WO2007004255A1

WO2007004255A1 - Information storing device

Info

Publication number: WO2007004255A1
Application number: PCT/JP2005/012058
Authority: WO
Inventors: Keishi Shimizu
Original assignee: Fujitsu Limited
Priority date: 2005-06-30
Filing date: 2005-06-30
Publication date: 2007-01-11
Also published as: JPWO2007004255A1; US20080130167A1

Abstract

An information storing device high in cleaning performance comprising a plurality of disk type storing media each having a disk shape, rotating by being fixed to a common rotary shaft, each recorded with information, and having through holes drilled around the rotary shaft and penetrating the front and rear surfaces of the disk shapes, an access unit for accessing the information storing media for information, and a filter for removing dust in air when the air passes through as the information storing media rotate to cause the air flow.

Description

Specification

Information storage device

Technical field

The present invention relates to an information storage device that performs information access to a disk-shaped information storage medium.

Background art

[0002] In recent years, with the spread of computers, a large amount of information has been handled on a daily basis. Such information is usually recorded on the information storage medium as a large number of physical indicia, and is accessed by an information storage device that mediates the indicia on the information storage medium and an electrical reproduction recording signal. Is done.
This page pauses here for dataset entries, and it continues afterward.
(* ===== verification/Sweep.v ===== *)
(** * The sweep of oscillator-testing.js: constants and audio graph

    The constants of the closure (lines 23-31) and
    [generateExponentialOscillatorSweep] (lines 61-84).  The function
    builds, in the audio context it is given, an oscillator connected
    through a gain of 0.5 to the destination, starts it at time 0 and
    schedules its frequency: 10 Hz at time 0, then an exponential ramp to
    [highFrequency] at [lengthInSeconds].

    The context is a record: the nodes created so far (a node is named by
    its position in the list) and the connections made.  The builder is a
    state-and-exception monad over it ([Build]): every Web Audio call the
    function makes is an operation of the monad, and the exceptions those
    calls can raise ([type = "custom"], starting a node twice) are the
    [None] outcome.  [contextWF] says that every connection links
    existing nodes; the builder keeps it.  The rendering engine that
    plays the graph is not modelled. *)

From S2P Require Import Prelude JsNum.
From stdpp Require Import strings.

Module Sweep.

(** ** The constants (lines 23-31) *)

Definition sampleRate : Q := 44100.
Definition nyquist : Q := (1 # 2) * sampleRate.
Definition lengthInSeconds : Q := 4.
Definition lowFrequency : Q := 10.
Definition highFrequency : Q := nyquist + 2000.
Definition waveScaleFactor : Q := 32768.

(** ** The audio context *)

Inductive OscillatorType : Type := Sine | Square | Sawtooth | Triangle | Custom.

(** A PeriodicWave: its real and imaginary Fourier coefficients. *)
Record PeriodicWave : Type := mkWave { waveReal : list Q; waveImag : list Q }.

Inductive AutomationEvent : Type :=
| SetValueAtTime (value time : Q)
| ExponentialRampToValueAtTime (value time : Q).

Record OscillatorNode : Type := mkOsc {
  oscType : OscillatorType;
  oscWave : option PeriodicWave;
  frequencyEvents : list AutomationEvent;
  startTime : option Q
}.

Inductive AudioNode : Type :=
| OscNode (o : OscillatorNode)
| GainNode (gain : Q).

Inductive Destination : Type :=
| ToNode (id : nat)
| ToDestination.

Record Context : Type := mkContext {
  nodes : list AudioNode;
  connections : list (nat * Destination)
}.

(** ** The builder monad: state passing with exceptions *)

(** A context of a fresh OfflineAudioContext: no node created yet. *)
Definition freshContext : Context := mkContext [] [].

Definition Build (A : Type) : Type := Context -> option (A * Context).

#[export] Instance Build_ret : MRet Build := fun A a c => Some (a, c).
#[export] Instance Build_bind : MBind Build :=
  fun A B f m c => match m c with Some (a, c') => f a c' | None => None end.

(** ** Web Audio operations the function calls *)

(** [context.createOscillator()]: type "sine", no wave, no automation, not started. *)
Definition createOscillator : Build nat := fun c =>
  Some (length (nodes c),
        mkContext (nodes c ++ [OscNode (mkOsc Sine None [] None)]) (connections c)).

(** [context.createGain()]: gain 1. *)
Definition createGain : Build nat := fun c =>
  Some (length (nodes c), mkContext (nodes c ++ [GainNode 1]) (connections c)).

(** [context.createPeriodicWave(real, imag)]. *)
Definition createPeriodicWave (real imag : list Q) : PeriodicWave := mkWave real imag.

(** Update the oscillator named [i]; [f] returning [None] is an exception. *)
Definition updateOscillator (i : nat) (f : OscillatorNode -> option OscillatorNode) : Build unit :=
  fun c => match nodes c !! i with
           | Some (OscNode o) =>
               match f o with
               | Some o' => Some (tt, mkContext (<[i := OscNode o']> (nodes c)) (connections c))
               | None => None
               end
           | _ => None
           end.

(** [osc.setPeriodicWave(wave)]: the type becomes "custom". *)
Definition setPeriodicWave (i : nat) (w : PeriodicWave) : Build unit :=
  updateOscillator i (fun o => Some (mkOsc Custom (Some w) (frequencyEvents o) (startTime o))).

(** The [type] setter: an enumerated attribute, so a string outside the
    enumeration is ignored; assigning "custom" throws InvalidStateError. *)
Definition setOscillatorType (s : string) (o : OscillatorNode) : option OscillatorNode :=
  let set t := Some (mkOsc t (oscWave o) (frequencyEvents o) (startTime o)) in
  if String.eqb s "sine" then set Sine
  else if String.eqb s "square" then set Square
  else if String.eqb s "sawtooth" then set Sawtooth
  else if String.eqb s "triangle" then set Triangle
  else if String.eqb s "custom" then None
  else Some o.

Definition setType (i : nat) (s : string) : Build unit := updateOscillator i (setOscillatorType s).

(** [gainNode.gain.value = v]. *)
Definition setGain (i : nat) (v : Q) : Build unit := fun c =>
  match nodes c !! i with
  | Some (GainNode _) => Some (tt, mkContext (<[i := GainNode v]> (nodes c)) (connections c))
  | _ => None
  end.

(** [a.connect(b)]. *)
Definition connect (i : nat) (d : Destination) : Build unit := fun c =>
  Some (tt, mkContext (nodes c) (connections c ++ [(i, d)])).

(** [osc.start(t)]: a second start throws InvalidStateError. *)
Definition start (i : nat) (t : Q) : Build unit :=
  updateOscillator i (fun o => match startTime o with
                               | None => Some (mkOsc (oscType o) (oscWave o) (frequencyEvents o) (Some t))
                               | Some _ => None
                               end).

Definition scheduleFrequency (i : nat) (e : AutomationEvent) : Build unit :=
  updateOscillator i (fun o => Some (mkOsc (oscType o) (oscWave o) (frequencyEvents o ++ [e]) (startTime o))).

(** [osc.frequency.setValueAtTime(v, t)]: a negative time throws RangeError. *)
Definition setValueAtTime (i : nat) (v t : Q) : Build unit := fun c =>
  if Qle_bool 0 t then scheduleFrequency i (SetValueAtTime v t) c else None.

(** [osc.frequency.exponentialRampToValueAtTime(v, t)]: a negative time or
    a zero target throws RangeError. *)
Definition exponentialRampToValueAtTime (i : nat) (v t : Q) : Build unit := fun c =>
  if Qle_bool 0 t && negb (Qeq_bool v 0)
  then scheduleFrequency i (ExponentialRampToValueAtTime v t) c else None.

(** ** [generateExponentialOscillatorSweep] (lines 61-84) *)

Definition customWave : PeriodicWave := createPeriodicWave [0; 1; 1 # 2]%Q [0; 0; 0]%Q.

Definition generateExponentialOscillatorSweep (oscillatorType : string) : Build unit :=
  osc ← createOscillator;
  (if String.eqb oscillatorType "custom"
   then setPeriodicWave osc customWave
   else setType osc oscillatorType);;
  gainNode ← createGain;
  setGain gainNode (1 # 2);;
  connect osc (ToNode gainNode);;
  connect gainNode ToDestination;;
  start osc 0;;
  setValueAtTime osc 10 0;;
  exponentialRampToValueAtTime osc highFrequency lengthInSeconds.

(** The connections of a context link existing nodes. *)
Definition contextWF (c : Context) : bool :=
  forallb (fun '(i, d) => Nat.ltb i (length (nodes c)) &&
                          match d with ToNode j => Nat.ltb j (length (nodes c)) | ToDestination => true end)
          (connections c).

(** ** Properties *)

(** The oscillator type the sweep ends with for a requested type name. *)
Definition requestedType (s : string) : OscillatorType :=
  if String.eqb s "custom" then Custom
  else if String.eqb s "square" then Square
  else if String.eqb s "sawtooth" then Sawtooth
  else if String.eqb s "triangle" then Triangle
  else Sine.

(** Evaluation of the builder: a bind after a step that succeeded, the
    setters on the node at a given position, the type setter on a new
    oscillator. *)
Lemma Build_bind_Some {A B} (m : Build A) (f : A -> Build B) c a c' :
  m c = Some (a, c') -> (m ≫= f) c = f a c'.
Proof. intros Hm. unfold mbind, Build_bind. by rewrite Hm. Qed.

Lemma updateOscillator_at (l r : list AudioNode) conns o f o' :
  f o = Some o' ->
  updateOscillator (length l) f (mkContext (l ++ OscNode o :: r) conns) =
    Some (tt, mkContext (l ++ OscNode o' :: r) conns).
Proof.
  intros Hf. unfold updateOscillator. cbn [nodes connections].
  rewrite list_lookup_middle by done. rewrite Hf.
  by rewrite insert_app_r_alt, Nat.sub_diag by lia.
Qed.

Lemma setGain_at (l r : list AudioNode) conns g v :
  setGain (length l) v (mkContext (l ++ GainNode g :: r) conns) =
    Some (tt, mkContext (l ++ GainNode v :: r) conns).
Proof.
  unfold setGain. cbn [nodes connections].
  rewrite list_lookup_middle by done.
  by rewrite insert_app_r_alt, Nat.sub_diag by lia.
Qed.

Lemma setOscillatorType_fresh s w evs st :
  String.eqb s "custom" = false ->
  setOscillatorType s (mkOsc Sine w evs st) = Some (mkOsc (requestedType s) w evs st).
Proof.
  intros Hc. unfold setOscillatorType, requestedType. rewrite Hc.
  destruct (String.eqb s "sine") eqn:E1; [apply String.eqb_eq in E1; by subst|].
  by repeat case_match.
Qed.

(** The sweep builder evaluated on any context. *)
Lemma generateSweep_eval (s : string) (c : Context) :
  let n := length (nodes c) in
  exists o,
    generateExponentialOscillatorSweep s c =
      Some (tt, mkContext (nodes c ++ [OscNode o; GainNode (1 # 2)])
                          (connections c ++ [(n, ToNode (S n)); (S n, ToDestination)])) /\
    frequencyEvents o = [SetValueAtTime lowFrequency 0;
                         ExponentialRampToValueAtTime highFrequency lengthInSeconds] /\
    startTime o = Some 0%Q /\
    oscType o = requestedType s /\
    oscWave o = (if String.eqb s "custom" then Some customWave else None).
Proof.
  intros n. destruct c as [ns cs]. cbn in n. subst n.
  unfold generateExponentialOscillatorSweep.
  destruct (String.eqb s "custom") eqn:Ec.
  all: erewrite Build_bind_Some; [|reflexivity].
  all: erewrite Build_bind_Some;
    [|apply (updateOscillator_at ns []); first [reflexivity | by apply setOscillatorType_fresh]].
  all: erewrite Build_bind_Some; [|reflexivity].
  all: cbn [nodes connections].
  all: erewrite Build_bind_Some; [|apply setGain_at].
  all: do 2 (erewrite Build_bind_Some; [|reflexivity]).
  all: rewrite <- app_assoc.
  all: erewrite Build_bind_Some; [|apply (updateOscillator_at ns); reflexivity].
  all: erewrite Build_bind_Some;
    [|unfold setValueAtTime; apply (updateOscillator_at ns); reflexivity].
  all: eexists; split;
    [etransitivity; [unfold exponentialRampToValueAtTime; apply (updateOscillator_at ns); reflexivity|];
     rewrite length_app, Nat.add_1_r; cbn [connections]; by rewrite <- app_assoc|].
  all: cbn; unfold requestedType; rewrite ?Ec; by repeat split.
Qed.

(** C14. In any audio context, [generateExponentialOscillatorSweep]
    never throws; it appends oscillator [n] (where [n] is the number of
    nodes already there) and gain node [n + 1] of gain 0.5, and connects
    the oscillator to the gain and the gain to the destination, leaving
    the nodes and connections already there untouched.  The oscillator is
    started at time 0, its frequency set to 10 Hz (= [lowFrequency],
    written as a literal at line 82) at time 0 and ramped exponentially to
    [highFrequency] = 24050 Hz, above the Nyquist frequency 22050 Hz, at
    [lengthInSeconds] = 4 s; its type is the requested one, with the
    three-coefficient PeriodicWave for "custom". *)
Theorem generateSweep_graph (s : string) (c : Context) :
  let n := length (nodes c) in
  exists o,
    generateExponentialOscillatorSweep s c =
      Some (tt, mkContext (nodes c ++ [OscNode o; GainNode (1 # 2)])
                          (connections c ++ [(n, ToNode (S n)); (S n, ToDestination)])) /\
    frequencyEvents o = [SetValueAtTime lowFrequency 0;
                         ExponentialRampToValueAtTime highFrequency lengthInSeconds] /\
    startTime o = Some 0%Q /\
    oscType o = requestedType s /\
    oscWave o = (if String.eqb s "custom" then Some customWave else None) /\
    (highFrequency == 24050)%Q /\ (nyquist == 22050)%Q /\ (nyquist < highFrequency)%Q.
Proof.
  intros n. destruct (generateSweep_eval s c) as (o & H1 & H2 & H3 & H4 & H5).
  exists o. by repeat split.
Qed.

(** Every connection links nodes that exist. *)
Lemma contextWF_spec c :
  contextWF c = true <->
  Forall (fun e => e.1 < length (nodes c) /\
                   match e.2 with ToNode j => j < length (nodes c) | ToDestination => True end)
         (connections c).
Proof.
  unfold contextWF. rewrite forallb_forall, List.Forall_forall.
  split; intros Hall [i d] Hin; specialize (Hall _ Hin); cbn [fst snd] in *;
    destruct d; rewrite ?andb_true_r, ?andb_true_iff, ?Nat.ltb_lt in *; intuition.
Qed.

(** C24. Well-formedness of the audio graph: started on a context whose
    connections all link existing nodes, the sweep builder yields a
    context with two more nodes whose connections, old and new, all link
    existing nodes. *)
Theorem generateSweep_preserves_WF (s : string) (c c' : Context) :
  contextWF c = true -> generateExponentialOscillatorSweep s c = Some (tt, c') ->
  contextWF c' = true /\ length (nodes c') = length (nodes c) + 2.
Proof.
  intros Hwf Hgen. destruct (generateSweep_eval s c) as (o & Heq & _).
  rewrite Heq in Hgen. injection Hgen as <-. cbn [nodes connections].
  rewrite length_app. cbn [length]. split; [|lia].
  apply contextWF_spec in Hwf. apply contextWF_spec. cbn [nodes connections].
  rewrite length_app. cbn [length]. apply Forall_app. split.
  - eapply Forall_impl; [exact Hwf|]. intros [i []]; cbn; lia.
  - repeat constructor; cbn; lia.
Qed.

Lemma generateSweep_preserves_WF_witness :
  contextWF (mkContext [GainNode 1] [(0, ToDestination)]) = true /\
  generateExponentialOscillatorSweep "square" (mkContext [GainNode 1] [(0, ToDestination)]) =
    Some (tt, mkContext [GainNode 1; OscNode (mkOsc Square None
              [SetValueAtTime 10 0; ExponentialRampToValueAtTime highFrequency lengthInSeconds]
              (Some 0%Q)); GainNode (1 # 2)]
            [(0, ToDestination); (1, ToNode 2); (2, ToDestination)]) /\
  (contextWF (mkContext [GainNode 1; OscNode (mkOsc Square None
              [SetValueAtTime 10 0; ExponentialRampToValueAtTime highFrequency lengthInSeconds]
              (Some 0%Q)); GainNode (1 # 2)]
            [(0, ToDestination); (1, ToNode 2); (2, ToDestination)]) = true /\
   length (nodes (mkContext [GainNode 1; OscNode (mkOsc Square None
              [SetValueAtTime 10 0; ExponentialRampToValueAtTime highFrequency lengthInSeconds]
              (Some 0%Q)); GainNode (1 # 2)]
            [(0, ToDestination); (1, ToNode 2); (2, ToDestination)])) =
   length (nodes (mkContext [GainNode 1] [(0, ToDestination)])) + 2).
Proof.
  assert (Hw : contextWF (mkContext [GainNode 1] [(0, ToDestination)]) = true) by reflexivity.
  assert (Hg : generateExponentialOscillatorSweep "square" (mkContext [GainNode 1] [(0, ToDestination)]) =
    Some (tt, mkContext [GainNode 1; OscNode (mkOsc Square None
              [SetValueAtTime 10 0; ExponentialRampToValueAtTime highFrequency lengthInSeconds]
              (Some 0%Q)); GainNode (1 # 2)]
            [(0, ToDestination); (1, ToNode 2); (2, ToDestination)])) by reflexivity.
  split; [exact Hw|]. split; [exact Hg|]. exact (generateSweep_preserves_WF _ _ _ Hw Hg).
Defined.

End Sweep.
[0003] A typical example of such an information storage device is a magnetic disk device. In the magnetic disk device, a plurality of magnetic disks are provided as information storage media in order to improve storage capacity. There are many. A plurality of such magnetic disks are fixed to a common rotating shaft at intervals in parallel to each other, and rotated by driving the rotating shaft. Information is stored on the front and back surfaces of this magnetic disk, and information is accessed by the magnetic head approaching the front and back surfaces of the rotating magnetic disk.

In such a magnetic disk device, an air flow is generated as the magnetic disk rotates, and a filter is fixed at a position where the air flow passes. Clean air that has passed through the filter flows along the front and back surfaces of the magnetic disk, and the air flow cleans the front and back surfaces of the magnetic disk (see, for example, Patent Document 1 and Patent Document 2).

Patent Document 1: Japanese Patent Laid-Open No. 2005-18937

Patent Document 2: JP-A-61-208690

Disclosure of the invention

Problems to be solved by the invention

[0005] The recording density of the magnetic disk continues to improve year by year, and the flying height of the flying head slider decreases as the recording density increases, so the disk surface cleaning performance is also high. Is required. In order to achieve high cleaning performance, it is important that clean air is evenly distributed on the front and back surfaces of the magnetic disk. Since the air flow is generated by the friction between the front and back surfaces of the magnetic disk and the air, the air between the two magnetic disks has a strong flow. The flow is weak. For this reason, a negative pressure region is strongly generated between the magnetic disks, and clean air with a filtering force is excessively concentrated between the magnetic disks due to the negative pressure, and cleaning is performed on the magnetic disk surface facing the apparatus housing. There is a risk of becoming insufficient.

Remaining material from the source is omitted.